| Exercise |
Nothing before the line containing "a, s') => k a s'" belongs in the answer; quote that line and all lines after it through the end of the material, word for word.

| Material for the task |
╔══

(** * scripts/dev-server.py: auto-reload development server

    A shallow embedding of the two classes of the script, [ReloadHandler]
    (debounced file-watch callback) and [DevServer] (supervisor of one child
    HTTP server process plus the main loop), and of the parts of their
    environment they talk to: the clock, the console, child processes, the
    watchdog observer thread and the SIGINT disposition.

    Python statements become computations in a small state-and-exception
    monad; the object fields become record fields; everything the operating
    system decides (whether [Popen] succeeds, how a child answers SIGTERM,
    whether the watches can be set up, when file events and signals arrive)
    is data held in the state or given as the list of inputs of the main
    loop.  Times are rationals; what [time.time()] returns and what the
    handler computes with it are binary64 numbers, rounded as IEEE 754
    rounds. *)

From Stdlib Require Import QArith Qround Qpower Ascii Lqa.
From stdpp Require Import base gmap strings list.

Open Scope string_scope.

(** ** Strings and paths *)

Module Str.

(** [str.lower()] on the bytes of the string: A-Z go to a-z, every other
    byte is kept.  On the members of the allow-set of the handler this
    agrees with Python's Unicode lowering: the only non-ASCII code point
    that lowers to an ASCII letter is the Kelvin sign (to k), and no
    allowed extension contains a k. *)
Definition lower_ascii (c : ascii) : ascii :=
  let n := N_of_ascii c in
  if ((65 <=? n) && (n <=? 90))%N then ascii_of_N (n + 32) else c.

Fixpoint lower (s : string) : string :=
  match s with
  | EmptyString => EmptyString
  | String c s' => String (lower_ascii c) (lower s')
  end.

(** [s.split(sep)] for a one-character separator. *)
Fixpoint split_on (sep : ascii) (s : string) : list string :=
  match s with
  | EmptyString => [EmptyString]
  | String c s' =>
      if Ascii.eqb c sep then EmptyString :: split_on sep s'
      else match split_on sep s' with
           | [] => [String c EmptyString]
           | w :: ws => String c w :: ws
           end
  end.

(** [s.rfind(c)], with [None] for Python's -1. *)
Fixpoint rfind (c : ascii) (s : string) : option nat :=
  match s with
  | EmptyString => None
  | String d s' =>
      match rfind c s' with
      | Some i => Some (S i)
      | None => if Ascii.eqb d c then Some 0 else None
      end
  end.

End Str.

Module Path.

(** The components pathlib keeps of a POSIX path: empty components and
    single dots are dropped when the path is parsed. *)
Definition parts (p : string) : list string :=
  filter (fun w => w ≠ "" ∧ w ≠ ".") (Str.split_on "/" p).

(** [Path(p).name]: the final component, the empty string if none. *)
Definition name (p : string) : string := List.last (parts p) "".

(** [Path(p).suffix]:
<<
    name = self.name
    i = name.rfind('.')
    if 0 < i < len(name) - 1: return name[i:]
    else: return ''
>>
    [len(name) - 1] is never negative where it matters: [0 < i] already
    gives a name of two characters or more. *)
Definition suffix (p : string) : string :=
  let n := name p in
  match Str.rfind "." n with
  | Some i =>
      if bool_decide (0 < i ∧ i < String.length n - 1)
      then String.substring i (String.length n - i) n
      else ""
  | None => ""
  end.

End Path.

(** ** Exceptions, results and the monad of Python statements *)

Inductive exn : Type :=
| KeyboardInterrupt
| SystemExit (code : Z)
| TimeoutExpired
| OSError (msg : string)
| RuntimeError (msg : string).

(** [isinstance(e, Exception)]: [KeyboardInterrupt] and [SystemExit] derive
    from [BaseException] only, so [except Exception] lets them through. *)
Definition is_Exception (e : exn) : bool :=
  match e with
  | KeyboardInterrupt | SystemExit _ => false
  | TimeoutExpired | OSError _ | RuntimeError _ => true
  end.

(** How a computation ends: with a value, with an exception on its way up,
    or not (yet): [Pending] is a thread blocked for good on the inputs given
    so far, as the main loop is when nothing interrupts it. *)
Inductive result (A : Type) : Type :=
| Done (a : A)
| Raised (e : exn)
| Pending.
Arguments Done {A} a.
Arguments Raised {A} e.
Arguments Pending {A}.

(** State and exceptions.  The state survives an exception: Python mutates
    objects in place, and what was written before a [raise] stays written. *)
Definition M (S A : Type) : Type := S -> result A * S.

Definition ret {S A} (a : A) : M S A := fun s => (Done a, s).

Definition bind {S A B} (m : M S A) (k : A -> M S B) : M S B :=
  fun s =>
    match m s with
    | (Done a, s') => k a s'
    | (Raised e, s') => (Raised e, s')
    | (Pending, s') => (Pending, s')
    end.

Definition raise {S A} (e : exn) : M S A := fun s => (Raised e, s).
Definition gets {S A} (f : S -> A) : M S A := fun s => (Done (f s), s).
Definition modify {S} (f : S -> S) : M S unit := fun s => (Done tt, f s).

╚══

| Written reply |
    | (Done a, s') => k a s'
    | (Raised e, s') => (Raised e, s')
    | (Pending, s') => (Pending, s')
    end.

Definition raise {S A} (e : exn) : M S A := fun s => (Raised e, s).
Definition gets {S A} (f : S -> A) : M S A := fun s => (Done (f s), s).
Definition modify {S} (f : S -> S) : M S unit := fun s => (Done tt, f s).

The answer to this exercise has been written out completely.